Oh, well, I guess there is nothing. On this morning, as the light is coming up, there is nothing. It is a wan, nothing-color light that is low in the east. There are telephone poles against this light, and wires. I see these things through a loading-dock door/window that is my only window. There are other things I can see, but they are not worth mentioning. It is not an edifying view. It is Saturday morning. Of all the mornings, I find Saturdays the most difficult mornings to be a painter. It will pass, as Saturday mornings do—in fact, as all mornings do—but while it is here, this difficulty, it is a difficulty not unlike the inability to breathe. There is so much to do, it is not as if I do not have a thousand things to do—on this morning, I plan to prepare paper, for instance, and this will involve stretching it, cutting it, and then brushing onto it first an acrylic medium and then clear gesso, which gives it tooth and grain. I will also stretch two canvases, on which I will be painting two "Red Eye" paintings to send east (I am being uncharacteristically specific!), and I will also begin the very early work on a large new "window" or "stage" painting, which I am also sending east. This will be the work I do in the morning, which precedes the actual work of painting. Also, I am doing this, I am telling you things, which is a thing I love. It does not matter, however, that I have all these things to do, and that I more or less love every task. It is an unease that fills me, a loneliness, the loneliness of the insistence on solitude my particular form of being an artist takes. I wish it were otherwise, but it is not. Most days, I do not feel this unease. I am happy to report that on most days, I do not feel this unease. But Saturdays wheel around to themselves again and again and again, and then I feel the unease, the unsettling unsettlement of never settling, never settling, never settling. Already, in the very early hours before the light came up, already I have felt envy and desire and regret. After all, there was not nothing; there was this.

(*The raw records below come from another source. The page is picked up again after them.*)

(* ===== verification/StoredDag.v ===== *)
(** * What [InsertDAG] stores (internal/db/sqliteManager.go)

    The functional specification of the insertion of a DAG: the rows of a new
    version carry its tasks and exactly its dependency relation, the previous
    version is deactivated, and nothing else changes. *)

From S2P Require Import Prelude Api Graph DagValidation Store SqliteDag Database.
Import DagDb Calls.
Local Open Scope kontroler_scope.

(** ** Specification *)

(** In DAG [id], task [a] is recorded to run after task [b]. *)
Definition stored_edge (t : Tables) (id : Z) (a b : string) : Prop :=
  ∃ d dta dtb, d ∈ tb_Dependencies t ∧ dta ∈ tb_DAG_Tasks t ∧ dtb ∈ tb_DAG_Tasks t ∧
    dt_dag_id dta = id ∧ dt_dag_id dtb = id ∧ dt_name dta = a ∧ dt_name dtb = b ∧
    dep_task_id d = dt_dag_task_id dta ∧ dep_depends_on d = dt_dag_task_id dtb.

Definition dag_task_rows (t : Tables) (id : Z) : list DagTaskRow :=
  where_ (λ dt, dt_dag_id dt =b id) (tb_DAG_Tasks t).

(** The row of Tasks a task of the spec stands for. *)
Definition task_matches (task : TaskSpec) (k : TaskRow) : Prop :=
  match ts_TaskRef task with
  | Some ref => tk_name k = tr_Name ref ∧ tk_version k = tr_Version ref ∧ tk_inline k = false
  | None =>
      tk_inline k = true ∧ tk_command k = ts_Command task ∧ tk_args k = ts_Args task ∧
      tk_image k = ts_Image task ∧ tk_parameters k = ts_Parameters task ∧
      tk_backoffLimit k = bo_Limit (ts_Backoff task) ∧
      tk_isConditional k = co_Enabled (ts_Conditional task) ∧
      tk_retryCodes k = co_RetryCodes (ts_Conditional task) ∧
      tk_podTemplate k = ts_PodTemplate task ∧ tk_script k = ts_Script task ∧
      tk_scriptInjectorImage k = ts_ScriptInjectorImage task
  end.

(** A row of DAG_Tasks for a task of DAG [id]. *)
Definition row_for (t : Tables) (id : Z) (task : TaskSpec) (dt : DagTaskRow) : Prop :=
  dt_dag_id dt = id ∧ dt_name dt = ts_Name task ∧ dt_version dt = getTaskVersion task ∧
  ∃ k, k ∈ tb_Tasks t ∧ tk_task_id k = dt_task_id dt ∧ task_matches task k.

Definition param_row_for (id : Z) (p : DagParameterSpec) (row : DagParameterRow) : Prop :=
  dpr_dag_id row = id ∧ dpr_name row = dp_Name p ∧
  (dp_DefaultValue p ≠ "" → dpr_isSecret row = false ∧ dpr_defaultValue row = dp_DefaultValue p) ∧
  (dp_DefaultValue p = "" →
   dpr_isSecret row = true ∧ dpr_defaultValue row = dp_DefaultFromSecret p).
(** A claim is finalized once, by its owner: the task run is then running
    with no claim on it, and no worker, the owner included, can renew or
    finalize it again. *)
Theorem finalize_once (id : Z) (w uid : string) (s : Store)
    (Hok : tables_ok (st_tables s)) (Hf : (FinalizeClaimToRunning id w uid s).1 = Ok tt) :
  (∃ r, rows_of id (st_tables s) = [r] ∧ trn_claimed_by r = Some w ∧
     rows_of id (st_tables (FinalizeClaimToRunning id w uid s).2) = [finalize r]) ∧
  ∀ w' op, op_on id op = true → (lease_op w' op (FinalizeClaimToRunning id w uid s).2).1 ≠ Ok tt.
Proof.
  set (s' := (FinalizeClaimToRunning id w uid s).2).
  destruct (lease_op_cases w (OFinalize id uid) s) as (_ & _ & Hc).
  destruct (Hc Hf) as [Ht Hn]. specialize (Hn eq_refl). unfold count_where in Hn.
  destruct (where_ _ (tb_Task_Runs (st_tables s))) as [|r l] eqn:Ew; [done|].
  assert (r ∈ r :: l) as Hin by left. rewrite <- Ew in Hin. apply elem_of_where in Hin as [Hp Hin].
  pose proof (Hp : owned id w r = true) as Hp'. unfold owned, is_task_run in Hp'.
  rewrite andb_true_iff, !bool_decide_eq_true in Hp'. destruct Hp' as [Hid Hby].
  pose proof (task_run_rows _ id r Hok Hin Hid) as Hr.
  assert (rows_of id (st_tables s') = [finalize r]) as Hr'.
  { change (st_tables s') with (st_tables (lease_op w (OFinalize id uid) s).2).
    unfold rows_of in *. rewrite Ht. pose proof rows_of_upd as Hu. unfold rows_of in Hu.
    rewrite Hu, Hr by done. cbn -[op_guard]. by rewrite Hp. }
  split; [by exists r|]. intros w' op Hop. apply (guard_excludes id); [done|].
  rewrite Hr'. intros x ->%list_elem_of_singleton.
  destruct op; simpl; unfold free_to_claim, owned; simpl; try done; by rewrite ?andb_false_r.
Qed.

It is not always, you know, going to be about painting, or on painting. In fact, now that I have called it something, something serious and upright, I will probably make every effort to defy it, to defy the label, defy the title, I will tell you, I do not like titles! I do not like them because they are constraints and because they are liars, we are never what we say we are, not because we are deliberate liars, but because we are incapable of describing great complexities with simple descriptions and few words, in the case of this blog, two: On Painting. Well, I do not want it to be about painting today, or on painting, I want it to be about helicopters. Specifically, the ones that are making mincemeat of the morning quiet. That is enough, it is enough to say that. If you happen to live in Los Angeles, you who are reading this (is someone reading this?), then I do not need to say more. If you do not live in Los Angeles (you who are not reading this?), then I cannot say more, for you do not know what it is like to live in a low-lying spill of a city that polices by air. But here is a nice thing I will say about helicopters: When they leave suddenly, they leave behind a deeper, more extraordinary quiet than the ordinary quiet they came into. That is a nice thing about helicopters.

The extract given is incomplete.